#### Instructions for the task:
Below are records; quote them exactly from the first line through the line that contains "From Stdlib Require Import ZArith".

#### Information:
○ ○ ○ ○
(** * floss/utils.py: string extraction and false-positive filtering

    A shallow embedding of [extract_strings], [strip_bytes] and
    [strip_string] of [floss/utils.py], together with the part of Python's
    [re] module these functions rely on (a backtracking matcher and
    [re.sub]), and the properties of the filter pipeline. *)

From Stdlib Require Import ZArith NArith Lia Bool.
From Stdlib Require Import Strings.String Strings.Ascii Strings.Byte.
From Stdlib Require Import Numbers.HexadecimalZ.
From stdpp Require Import base gmap list sorting.

Local Open Scope Z_scope.

(** ** Data *)

(** Python [bytes]: a sequence of 8-bit values. *)
Abbreviation bytes := (list byte).

(** Python [str]: a sequence of Unicode code points. *)
Abbreviation str := (list N).

(** A [str] literal, from the 8-bit characters of a Rocq string. *)
Definition pystr (s : string) : str :=
  (fun a => N_of_ascii a) <$> list_ascii_of_string s.

(** A [bytes] literal. *)
Definition pybytes (s : string) : bytes := list_byte_of_string s.

(** Python's [len], an [int]. *)
Definition len {A} (l : list A) : Z := Z.of_nat (length l).

(** What the matcher needs of a character type: [re] works alike on [str]
    and on [bytes] patterns. *)
Class Symbol (A : Type) := {
  sym_eqb : A -> A -> bool;
  sym_eqb_eq : forall a b, sym_eqb a b = true <-> a = b;
  newline : A
}.

#[export] Instance byte_symbol : Symbol byte :=
  {| sym_eqb := Byte.eqb;
     sym_eqb_eq := fun a b => conj (Byte.byte_dec_bl a b) (@Byte.byte_dec_lb a b);
     newline := Byte.x0a |}.

#[export] Instance char_symbol : Symbol N :=
  {| sym_eqb := N.eqb; sym_eqb_eq := N.eqb_eq; newline := 10%N |}.

#[export] Instance byte_eq_dec : EqDecision byte := Byte.byte_eq_dec.

(** ** The [re] module *)

Module Re.

(** Patterns, as [sre_parse] reads them.  Groups carry their number. *)
Inductive regex (A : Type) : Type :=
| Empty                              (* the empty pattern *)
| Lit (a : A)                        (* a literal character *)
| Dot                                (* [.], without DOTALL *)
| OneOf (l : list A)                 (* a character set [[...]] *)
| Bol                                (* [^], without MULTILINE *)
| Eol                                (* [$], without MULTILINE *)
| Seq (r1 r2 : regex A)
| Alt (r1 r2 : regex A)              (* [r1|r2] *)
| Star (r : regex A)                 (* [r*], greedy *)
| Group (i : nat) (r : regex A)      (* the [i]-th capturing group *)
| Backref (i : nat).                 (* [\i] *)

Arguments Empty {A}.
Arguments Lit {A} a.
Arguments Dot {A}.
Arguments OneOf {A} l.
Arguments Bol {A}.
Arguments Eol {A}.
Arguments Seq {A} r1 r2.
Arguments Alt {A} r1 r2.
Arguments Star {A} r.
Arguments Group {A} i r.
Arguments Backref {A} i.

(** [r?], greedy: one occurrence is tried before none. *)
Definition Opt {A} (r : regex A) : regex A := Alt r Empty.

(** [r{n,}], greedy. *)
Fixpoint AtLeast {A} (n : nat) (r : regex A) : regex A :=
  match n with
  | O => Star r
  | S n' => Seq r (AtLeast n' r)
  end.

(** A literal string. *)
Fixpoint Str {A} (l : list A) : regex A :=
  match l with
  | [] => Empty
  | [a] => Lit a
  | a :: l' => Seq (Lit a) (Str l')
  end.

(** [r1|r2|...|rn]. *)
Fixpoint Alts {A} (r : regex A) (rs : list (regex A)) : regex A :=
  match rs with
  | [] => r
  | r' :: rs' => Alt r (Alts r' rs')
  end.

(** [r1 r2 ... rn]. *)
Fixpoint Seqs {A} (rs : list (regex A)) : regex A :=
  match rs with
  | [] => Empty
  | [r] => r
  | r :: rs' => Seq r (Seqs rs')
  end.

Section Matcher.
Context {A : Type} `{Symbol A}.

(** The text each group matched last. *)
Definition captures : Type := gmap nat (list A).

(** [is_prefix t s]: the text [s] starts with [t]. *)
Fixpoint is_prefix (t s : list A) : bool :=
  match t, s with
  | [], _ => true
  | a :: t', c :: s' => sym_eqb c a && is_prefix t' s'
  | _ :: _, [] => false
  end.

Section Engine.
Context {R : Type}.

(** What is left to match after a sub-pattern: it gets the position
    reached, the rest of the text and the groups. *)
Definition cont : Type := nat -> list A -> captures -> option R.

(** The backtracking matcher, in continuation-passing style: [m r pos s
    caps k] matches [r] at index [pos], where [s] is the text from
    [pos] on, and hands over to [k]; when [k] fails the next way of
    matching [r] is tried, in the order of [sre]: the left branch of an
    alternation first, the longest repetition first.  A repetition
    stops at an iteration that consumes nothing. *)
Fixpoint m (r : regex A) (pos : nat) (s : list A) (caps : captures)
    (k : cont) {struct r} : option R :=
  match r with
  | Empty => k pos s caps
  | Lit a =>
      match s with
      | c :: s' => if sym_eqb c a then k (S pos) s' caps else None
      | [] => None
      end
  | Dot =>
      match s with
      | c :: s' => if sym_eqb c newline then None else k (S pos) s' caps
      | [] => None
      end
  | OneOf l =>
      match s with
      | c :: s' => if existsb (sym_eqb c) l then k (S pos) s' caps else None
      | [] => None
      end
  | Bol => if (pos =? 0)%nat then k pos s caps else None
  | Eol =>
      match s with
      | [] => k pos s caps
      | [c] => if sym_eqb c newline then k pos s caps else None
      | _ => None
      end
  | Seq r1 r2 =>
      m r1 pos s caps (fun pos' s' caps' => m r2 pos' s' caps' k)
  | Alt r1 r2 =>
      match m r1 pos s caps k with
      | Some x => Some x
      | None => m r2 pos s caps k
      end
  | Star r' =>
      (fix loop (fuel : nat) (pos : nat) (s : list A) (caps : captures)
         {struct fuel} : option R :=
         match fuel with
         | O => k pos s caps
         | S fuel' =>
             match m r' pos s caps (fun pos' s' caps' =>
                     if (length s' <? length s)%nat
                     then loop fuel' pos' s' caps'
                     else None) with
             | Some x => Some x
             | None => k pos s caps
             end
         end) (length s) pos s caps
  | Group i r' =>
      m r' pos s caps (fun pos' s' caps' =>
        k pos' s' (<[i := take (pos' - pos) s]> caps'))
  | Backref i =>
      match caps !! i with
      | Some t =>
          if is_prefix t s
          then k (pos + length t)%nat (drop (length t) s) caps
          else None
      | None => None
      end
  end.
End Engine.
○ ○ ○ ○
#### Written answer:
(** * floss/utils.py: string extraction and false-positive filtering

    A shallow embedding of [extract_strings], [strip_bytes] and
    [strip_string] of [floss/utils.py], together with the part of Python's
    [re] module these functions rely on (a backtracking matcher and
    [re.sub]), and the properties of the filter pipeline. *)

From Stdlib Require Import ZArith NArith Lia Bool.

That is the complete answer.